> **ASSIGNED TASK**: Go through the data below and count every line that has the word "wfrun". Return only the count.

===== MATERIALS PROVIDED =====

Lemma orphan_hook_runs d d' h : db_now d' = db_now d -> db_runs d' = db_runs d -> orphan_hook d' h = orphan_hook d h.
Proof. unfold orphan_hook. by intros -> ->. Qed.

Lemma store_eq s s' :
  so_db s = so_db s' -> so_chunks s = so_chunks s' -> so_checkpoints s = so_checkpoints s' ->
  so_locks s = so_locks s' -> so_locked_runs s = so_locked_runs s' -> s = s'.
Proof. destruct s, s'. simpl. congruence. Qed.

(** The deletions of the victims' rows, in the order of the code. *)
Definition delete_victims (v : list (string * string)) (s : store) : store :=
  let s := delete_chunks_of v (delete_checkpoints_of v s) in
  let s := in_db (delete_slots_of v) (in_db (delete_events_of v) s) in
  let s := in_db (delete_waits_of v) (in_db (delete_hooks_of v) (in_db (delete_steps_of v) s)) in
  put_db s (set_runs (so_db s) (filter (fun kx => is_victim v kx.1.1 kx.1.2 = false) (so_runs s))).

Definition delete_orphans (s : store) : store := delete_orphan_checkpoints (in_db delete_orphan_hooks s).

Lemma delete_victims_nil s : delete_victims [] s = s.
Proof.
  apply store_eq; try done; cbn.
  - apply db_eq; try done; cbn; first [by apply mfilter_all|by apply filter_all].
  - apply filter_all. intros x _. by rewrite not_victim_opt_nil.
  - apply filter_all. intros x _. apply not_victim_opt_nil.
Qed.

=====
===== MATERIALS PROVIDED =====

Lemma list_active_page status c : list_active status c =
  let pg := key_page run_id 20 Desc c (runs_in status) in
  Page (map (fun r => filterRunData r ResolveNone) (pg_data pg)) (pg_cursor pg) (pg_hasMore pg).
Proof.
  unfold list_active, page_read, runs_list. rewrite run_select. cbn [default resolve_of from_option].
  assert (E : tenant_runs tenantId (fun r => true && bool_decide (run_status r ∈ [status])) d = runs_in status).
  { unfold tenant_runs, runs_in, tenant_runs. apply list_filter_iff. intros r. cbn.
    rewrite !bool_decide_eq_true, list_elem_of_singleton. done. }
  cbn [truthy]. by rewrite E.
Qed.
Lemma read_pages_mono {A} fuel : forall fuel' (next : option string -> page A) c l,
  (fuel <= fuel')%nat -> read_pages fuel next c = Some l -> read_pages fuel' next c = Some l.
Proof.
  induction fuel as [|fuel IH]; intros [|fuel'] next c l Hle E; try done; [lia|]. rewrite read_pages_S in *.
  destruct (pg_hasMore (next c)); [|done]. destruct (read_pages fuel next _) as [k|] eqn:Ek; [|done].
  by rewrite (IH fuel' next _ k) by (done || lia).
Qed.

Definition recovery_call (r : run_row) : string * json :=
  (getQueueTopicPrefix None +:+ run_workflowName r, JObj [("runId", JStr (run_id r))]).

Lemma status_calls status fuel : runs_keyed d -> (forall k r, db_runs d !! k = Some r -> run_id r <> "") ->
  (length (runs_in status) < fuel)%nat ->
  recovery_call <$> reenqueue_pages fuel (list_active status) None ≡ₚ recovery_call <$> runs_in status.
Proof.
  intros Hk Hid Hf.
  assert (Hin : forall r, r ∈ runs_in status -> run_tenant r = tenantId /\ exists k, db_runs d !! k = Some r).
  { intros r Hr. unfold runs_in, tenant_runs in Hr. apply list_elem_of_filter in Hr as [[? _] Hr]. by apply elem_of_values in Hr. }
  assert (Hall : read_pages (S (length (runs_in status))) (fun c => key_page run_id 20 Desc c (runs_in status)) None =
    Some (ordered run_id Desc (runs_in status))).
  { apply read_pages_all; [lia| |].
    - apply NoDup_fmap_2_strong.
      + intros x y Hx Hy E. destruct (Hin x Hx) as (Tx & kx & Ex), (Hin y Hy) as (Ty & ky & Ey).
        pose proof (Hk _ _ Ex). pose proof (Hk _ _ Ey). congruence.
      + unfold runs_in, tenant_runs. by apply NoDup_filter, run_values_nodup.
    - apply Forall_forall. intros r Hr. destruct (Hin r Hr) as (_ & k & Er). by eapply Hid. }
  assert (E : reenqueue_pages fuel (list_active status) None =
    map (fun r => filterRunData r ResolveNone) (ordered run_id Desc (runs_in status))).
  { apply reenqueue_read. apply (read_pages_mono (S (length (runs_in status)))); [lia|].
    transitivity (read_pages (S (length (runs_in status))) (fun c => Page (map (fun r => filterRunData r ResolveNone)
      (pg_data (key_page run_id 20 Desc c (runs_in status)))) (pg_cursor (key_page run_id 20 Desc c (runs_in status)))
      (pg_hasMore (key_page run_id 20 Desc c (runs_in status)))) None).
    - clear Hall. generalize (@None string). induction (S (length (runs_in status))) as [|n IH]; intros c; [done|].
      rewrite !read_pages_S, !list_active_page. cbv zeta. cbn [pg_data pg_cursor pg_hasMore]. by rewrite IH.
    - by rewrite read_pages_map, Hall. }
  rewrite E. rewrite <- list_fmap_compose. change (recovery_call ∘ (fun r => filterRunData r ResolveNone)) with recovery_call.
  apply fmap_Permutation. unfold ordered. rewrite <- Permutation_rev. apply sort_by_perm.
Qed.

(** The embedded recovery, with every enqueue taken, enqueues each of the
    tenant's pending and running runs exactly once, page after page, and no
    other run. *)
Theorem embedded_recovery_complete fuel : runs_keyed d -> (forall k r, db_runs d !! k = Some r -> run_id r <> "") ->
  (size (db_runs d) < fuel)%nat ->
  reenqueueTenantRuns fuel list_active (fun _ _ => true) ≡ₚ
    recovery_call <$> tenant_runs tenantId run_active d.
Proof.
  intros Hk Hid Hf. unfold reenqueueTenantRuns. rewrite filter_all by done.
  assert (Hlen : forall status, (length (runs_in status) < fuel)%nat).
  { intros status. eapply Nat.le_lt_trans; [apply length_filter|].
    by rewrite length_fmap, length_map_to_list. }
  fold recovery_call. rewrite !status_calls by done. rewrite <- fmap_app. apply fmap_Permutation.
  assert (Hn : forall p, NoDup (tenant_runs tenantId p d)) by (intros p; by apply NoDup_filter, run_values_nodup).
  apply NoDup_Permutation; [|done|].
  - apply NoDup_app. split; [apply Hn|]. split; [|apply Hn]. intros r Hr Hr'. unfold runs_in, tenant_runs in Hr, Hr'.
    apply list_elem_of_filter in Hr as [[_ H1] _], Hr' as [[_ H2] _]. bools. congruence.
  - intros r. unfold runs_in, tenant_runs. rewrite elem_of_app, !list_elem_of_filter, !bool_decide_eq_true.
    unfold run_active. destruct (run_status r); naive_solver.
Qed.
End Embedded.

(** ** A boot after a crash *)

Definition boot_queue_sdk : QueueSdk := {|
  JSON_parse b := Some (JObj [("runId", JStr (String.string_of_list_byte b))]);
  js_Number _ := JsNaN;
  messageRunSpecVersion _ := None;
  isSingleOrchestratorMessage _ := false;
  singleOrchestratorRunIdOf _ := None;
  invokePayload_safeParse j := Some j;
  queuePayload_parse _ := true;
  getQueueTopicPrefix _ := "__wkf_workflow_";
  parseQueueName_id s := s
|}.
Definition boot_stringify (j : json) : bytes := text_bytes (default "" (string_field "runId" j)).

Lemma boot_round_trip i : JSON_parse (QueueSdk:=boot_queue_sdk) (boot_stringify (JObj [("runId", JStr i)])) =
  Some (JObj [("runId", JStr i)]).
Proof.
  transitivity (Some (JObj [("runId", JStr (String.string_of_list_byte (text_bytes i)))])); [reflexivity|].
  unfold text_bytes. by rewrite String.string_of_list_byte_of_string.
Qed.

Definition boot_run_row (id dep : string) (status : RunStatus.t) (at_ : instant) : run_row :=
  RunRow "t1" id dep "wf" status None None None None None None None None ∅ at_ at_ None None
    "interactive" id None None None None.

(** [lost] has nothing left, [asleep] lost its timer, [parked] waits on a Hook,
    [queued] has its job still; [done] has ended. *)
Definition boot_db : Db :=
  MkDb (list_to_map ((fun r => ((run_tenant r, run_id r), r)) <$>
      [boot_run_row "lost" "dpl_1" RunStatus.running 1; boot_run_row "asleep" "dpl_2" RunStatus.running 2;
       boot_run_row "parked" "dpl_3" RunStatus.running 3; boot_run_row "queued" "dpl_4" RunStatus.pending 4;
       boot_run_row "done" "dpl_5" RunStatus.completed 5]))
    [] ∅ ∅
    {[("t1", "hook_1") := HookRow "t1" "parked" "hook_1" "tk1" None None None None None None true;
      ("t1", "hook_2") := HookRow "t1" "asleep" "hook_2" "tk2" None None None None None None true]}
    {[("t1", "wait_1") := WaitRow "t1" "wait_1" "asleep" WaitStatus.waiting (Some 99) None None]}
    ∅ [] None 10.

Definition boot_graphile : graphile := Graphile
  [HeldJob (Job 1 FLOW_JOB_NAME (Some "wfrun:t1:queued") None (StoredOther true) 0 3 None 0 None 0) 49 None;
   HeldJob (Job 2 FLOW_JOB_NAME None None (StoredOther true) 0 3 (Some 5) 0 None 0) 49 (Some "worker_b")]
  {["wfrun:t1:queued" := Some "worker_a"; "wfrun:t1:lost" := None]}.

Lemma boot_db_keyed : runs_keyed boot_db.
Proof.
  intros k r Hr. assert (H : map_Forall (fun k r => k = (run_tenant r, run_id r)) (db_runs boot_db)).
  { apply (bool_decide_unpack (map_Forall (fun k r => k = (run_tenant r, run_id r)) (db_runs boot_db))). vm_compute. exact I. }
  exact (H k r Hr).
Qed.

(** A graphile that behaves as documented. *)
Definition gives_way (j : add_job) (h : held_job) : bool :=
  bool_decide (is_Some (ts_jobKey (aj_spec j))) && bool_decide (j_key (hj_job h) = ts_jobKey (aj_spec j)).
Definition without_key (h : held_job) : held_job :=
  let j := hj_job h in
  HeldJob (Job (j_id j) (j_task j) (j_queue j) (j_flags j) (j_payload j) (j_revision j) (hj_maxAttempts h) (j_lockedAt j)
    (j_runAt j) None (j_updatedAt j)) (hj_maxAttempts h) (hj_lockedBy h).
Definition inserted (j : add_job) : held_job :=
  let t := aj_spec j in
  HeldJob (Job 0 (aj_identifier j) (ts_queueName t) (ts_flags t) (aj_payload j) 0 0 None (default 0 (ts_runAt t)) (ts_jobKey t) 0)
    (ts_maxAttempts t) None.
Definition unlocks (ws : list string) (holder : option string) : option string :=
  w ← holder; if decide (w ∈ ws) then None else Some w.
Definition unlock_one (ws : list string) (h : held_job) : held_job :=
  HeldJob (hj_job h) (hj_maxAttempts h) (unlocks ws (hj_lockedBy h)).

=====

> **OUTPUT OF THE TASK**: 2